Type I and Type III collagen — these are the types most relevant to skin, hair, and general connective tissue. Type II is specific to cartilage and joint health. Most supplements focus on Type I and III, which is fine for general perimenopause support.
Unflavored powder format — you can add it to anything. Coffee, smoothies, oatmeal. It dissolves completely and doesn’t change the taste. Flavored versions often have added sugar and tend to be overpriced.
Clean ingredient list — collagen powder, full stop. You don’t need a bunch of added vitamins and antioxidants mixed in; you can get those separately and at better doses.

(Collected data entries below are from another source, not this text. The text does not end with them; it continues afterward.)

(* ===== verification/Licensing.v ===== *)
(** * The licensing contract and its refinement by [App]

    The specification describes a licensing engine over abstract accounts
    and a per-document binding state machine [UNBOUND -> BOUND(device)];
    [purchase] fails with [AlreadyOwned], [InsufficientBalance], a declined
    consent or [AlreadyBound] (binding to a second device), and otherwise
    binds, debits and grants together; [authorize] allows an unbound
    document or its bound device.  This file states that contract
    ([Binding], [spec_bind], [spec_purchase], [spec_authorize]) and
    relates the code to it through the abstraction [abs_binding] /
    [abs_account]: an empty [boundDeviceId] counts as unbound, exactly as
    the code's truthiness tests treat it.

    The refinement theorems show that, in every reachable session,
    [handleBuy] does what [spec_purchase] prescribes (the code never meets
    the [AlreadyBound] case: by [App.app_core] a bound entry is bound to the
    session's own device, where the contract's [bind] is idempotent), and
    [verifyDeviceBinding] is [spec_authorize]. *)

From S2P Require Import Prelude Types Access App.
Open Scope Z_scope.

(** ** The contract *)

Inductive Binding := Unbound | Bound (dev : jsstr).

Record Account := mkAccount { acc_balance : Z; acc_library : list jsstr; acc_device : jsstr }.

Inductive PurchaseError := AlreadyOwned | InsufficientBalance | Declined | AlreadyBound.

Definition spec_bind (b : Binding) (dev : jsstr) : PurchaseError + Binding :=
  match b with
  | Unbound => inr (Bound dev)
  | Bound d => if d === dev then inr b else inl AlreadyBound
  end.

Definition spec_purchase (acc : Account) (id : jsstr) (price : Z) (b : Binding) (consent : bool)
  : PurchaseError + (Account * Binding) :=
  if includes (acc_library acc) id then inl AlreadyOwned
  else if acc_balance acc <? price then inl InsufficientBalance
  else if negb consent then inl Declined
  else match spec_bind b (acc_device acc) with
       | inl e => inl e
       | inr b' => inr (mkAccount (acc_balance acc - price) (acc_library acc ++ [id]) (acc_device acc), b')
       end.

Definition spec_authorize (b : Binding) (dev : jsstr) : bool :=
  match b with Unbound => true | Bound d => d === dev end.

(** ** The abstraction *)

Definition abs_binding (d : DocumentItem) : Binding :=
  match boundDeviceId d with
  | Some b => if truthy_str b then Bound b else Unbound
  | None => Unbound
  end.

Definition abs_account (u : User) : Account := mkAccount (balance u) (library u) (deviceId u).

Definition buy_outcome_of (e : PurchaseError) : BuyOutcome :=
  match e with
  | AlreadyOwned => BuyAlreadyOwned
  | InsufficientBalance => BuyInsufficient
  | Declined | AlreadyBound => BuyDeclined
  end.

(** ** Lemmas *)

Lemma abs_binding_unbound d : truthy_opt (boundDeviceId d) = false -> abs_binding d = Unbound.
Proof. unfold abs_binding. destruct (boundDeviceId d); simpl; [by intros ->|done]. Qed.

Lemma abs_binding_bound d b : boundDeviceId d = Some b -> b <> [] -> abs_binding d = Bound b.
Proof. intros Hb Hne. unfold abs_binding. rewrite Hb. by rewrite (proj2 (truthy_str_true b) Hne). Qed.

Lemma abs_binding_with d dev : dev <> [] -> abs_binding (with_boundDeviceId d (Some dev)) = Bound dev.
Proof. intros Hne. by apply abs_binding_bound. Qed.

(** The contract's purchase succeeds in the same way for an unbound
    document and for one already bound to the buyer's device. *)
Lemma spec_purchase_mine acc id p b consent :
  (b = Unbound \/ b = Bound (acc_device acc)) ->
  id ∉ acc_library acc -> p <= acc_balance acc -> consent = true ->
  spec_purchase acc id p b consent =
  inr (mkAccount (acc_balance acc - p) (acc_library acc ++ [id]) (acc_device acc), Bound (acc_device acc)).
Proof.
  intros Hb Hn Hp ->. unfold spec_purchase.
  rewrite (proj2 (includes_false _ _) Hn). destruct (Z.ltb_spec (acc_balance acc) p); [lia|].
  destruct Hb as [-> | ->]; simpl; [done|]. by rewrite bool_decide_true.
Qed.

(** C2 (refinement): in every reachable session whose device id is not
    empty, [handleBuy] on a catalogue entry does what the contract's
    [purchase] prescribes: each refusal of the contract is the matching
    early return of the code with the state untouched (and the contract's
    [AlreadyBound] refusal never arises), and a successful purchase leaves
    the abstract account the contract computes and every entry with that
    id in the binding the contract computes. *)
Theorem handleBuy_refines s doc confirm :
  reachable s -> doc ∈ documents s -> deviceId (user s) <> [] ->
  match spec_purchase (abs_account (user s)) (doc_id doc) (price doc) (abs_binding doc) confirm with
  | inl e => e <> AlreadyBound /\ handleBuy doc confirm s = (buy_outcome_of e, s)
  | inr (acc', b') =>
      (handleBuy doc confirm s).1 = BuyDone /\
      abs_account (user (handleBuy doc confirm s).2) = acc' /\
      forall d', d' ∈ documents (handleBuy doc confirm s).2 -> doc_id d' = doc_id doc ->
                 abs_binding d' = b'
  end.
Proof.
  intros Hr Hd Hne. pose proof (app_core_reachable s Hr) as Hc.
  destruct (handleBuy_cases doc confirm s)
    as [[-> Hin]|[[-> [Hn Hlt]]|[[-> (Hn & Hle & ->)]|([v ->] & Hn & Hle & ->)]]].
  - unfold spec_purchase. simpl. by rewrite (proj2 (includes_true _ _) Hin).
  - unfold spec_purchase. simpl. rewrite (proj2 (includes_false _ _) Hn).
    by destruct (Z.ltb_spec (balance (user s)) (price doc)); [|lia].
  - unfold spec_purchase. simpl. rewrite (proj2 (includes_false _ _) Hn).
    by destruct (Z.ltb_spec (balance (user s)) (price doc)); [lia|].
  - assert (Hb : abs_binding doc = Unbound \/ abs_binding doc = Bound (deviceId (user s))).
    { destruct (truthy_opt (boundDeviceId doc)) eqn:Ht; [right|left; by apply abs_binding_unbound].
      apply abs_binding_bound; [exact (core_bound s Hc doc Hd Ht)|done]. }
    rewrite (spec_purchase_mine (abs_account (user s)) _ _ _ _ Hb) by done. simpl. split_and!; [done|done|].
    intros d' Hd' Hid. apply bind_docs_elem in Hd' as (d & _ & ->).
    case_bool_decide as Heq; [by apply abs_binding_with|]. simpl in Hid. congruence.
Qed.

(** C9 (refinement): [verifyDeviceBinding] is the contract's [authorize]
    on the abstract binding of the document. *)
Theorem verifyDeviceBinding_refines d dev :
  verifyDeviceBinding d dev = spec_authorize (abs_binding d) dev.
Proof.
  destruct (truthy_opt (boundDeviceId d)) eqn:Ht.
  - apply truthy_opt_true in Ht as (b & Hb & Hne).
    by rewrite (verifyDeviceBinding_bound d b dev Hb Hne), (abs_binding_bound d b Hb Hne).
  - by rewrite (verifyDeviceBinding_unbound d dev Ht), (abs_binding_unbound d Ht).
Qed.

(** ** Witnesses *)

Lemma handleBuy_refines_witness :
  (reachable market /\ doc2 ∈ documents market /\ deviceId (user market) <> []) /\
  match spec_purchase (abs_account (user market)) (doc_id doc2) (price doc2) (abs_binding doc2) true with
  | inl e => e <> AlreadyBound /\ handleBuy doc2 true market = (buy_outcome_of e, market)
  | inr (acc', b') =>
      (handleBuy doc2 true market).1 = BuyDone /\
      abs_account (user (handleBuy doc2 true market).2) = acc' /\
      forall d', d' ∈ documents (handleBuy doc2 true market).2 -> doc_id d' = doc_id doc2 ->
                 abs_binding d' = b'
  end.
Proof.
  split; [split; [apply market_reachable | split; [apply doc2_in_logged_in | done]]|].
  apply handleBuy_refines; [apply market_reachable | apply doc2_in_logged_in | done].
Defined.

I’ve been adding collagen peptides to my morning coffee for about eight months. Completely tasteless, no texture change. I’m not going to tell you my skin looks 35 again because that would be a lie. But the papery quality I noticed has improved. My joint stiffness in the morning — which was getting noticeable — is genuinely better. Hair feels thicker in texture even if the volume hasn’t fully recovered.
That’s a reasonable outcome from a supplement that costs a couple dollars a day. Not a miracle. A real, modest, evidence-supported improvement.
The Vitamin C Problem
Here’s something that often gets skipped in the collagen conversation: collagen synthesis requires vitamin C. Not optional, not supplementary — actually required. Vitamin C is a cofactor for the enzymes that build collagen cross-links. Without adequate vitamin C, even good collagen peptide intake won’t translate fully into new collagen production.
Most people eating a reasonably varied diet have fine vitamin C levels. But if you’re eating the way many of us eat during perimenopause — stressed, rushed, not always prioritizing produce — it’s worth paying attention to. I aim for at least 200mg daily from food and supplement if I’m falling short. A simple vitamin C supplement is cheap and the upside is real.
The Bigger Picture
Collagen loss in perimenopause is real, it’s faster than most women expect, and it affects more than just wrinkles. The good news is that it’s one of the more addressable parts of the transition — not with creams (topical collagen doesn’t penetrate meaningfully) but with oral collagen peptides that actually reach your fibroblasts.
It won’t undo the hormonal shift. Nothing you take orally will fully compensate for what declining estrogen does to collagen production. But for women who aren’t on HRT, or who are on HRT and still noticing these changes, collagen peptides are one of the more evidence-backed things you can add to your routine.
Ten grams a day. In your coffee. You probably won’t notice anything for six to eight weeks, and then one day you’ll realize your skin feels a little different and your knees aren’t complaining on the stairs. Low drama, genuine effect.
Your scaffolding is worth maintaining.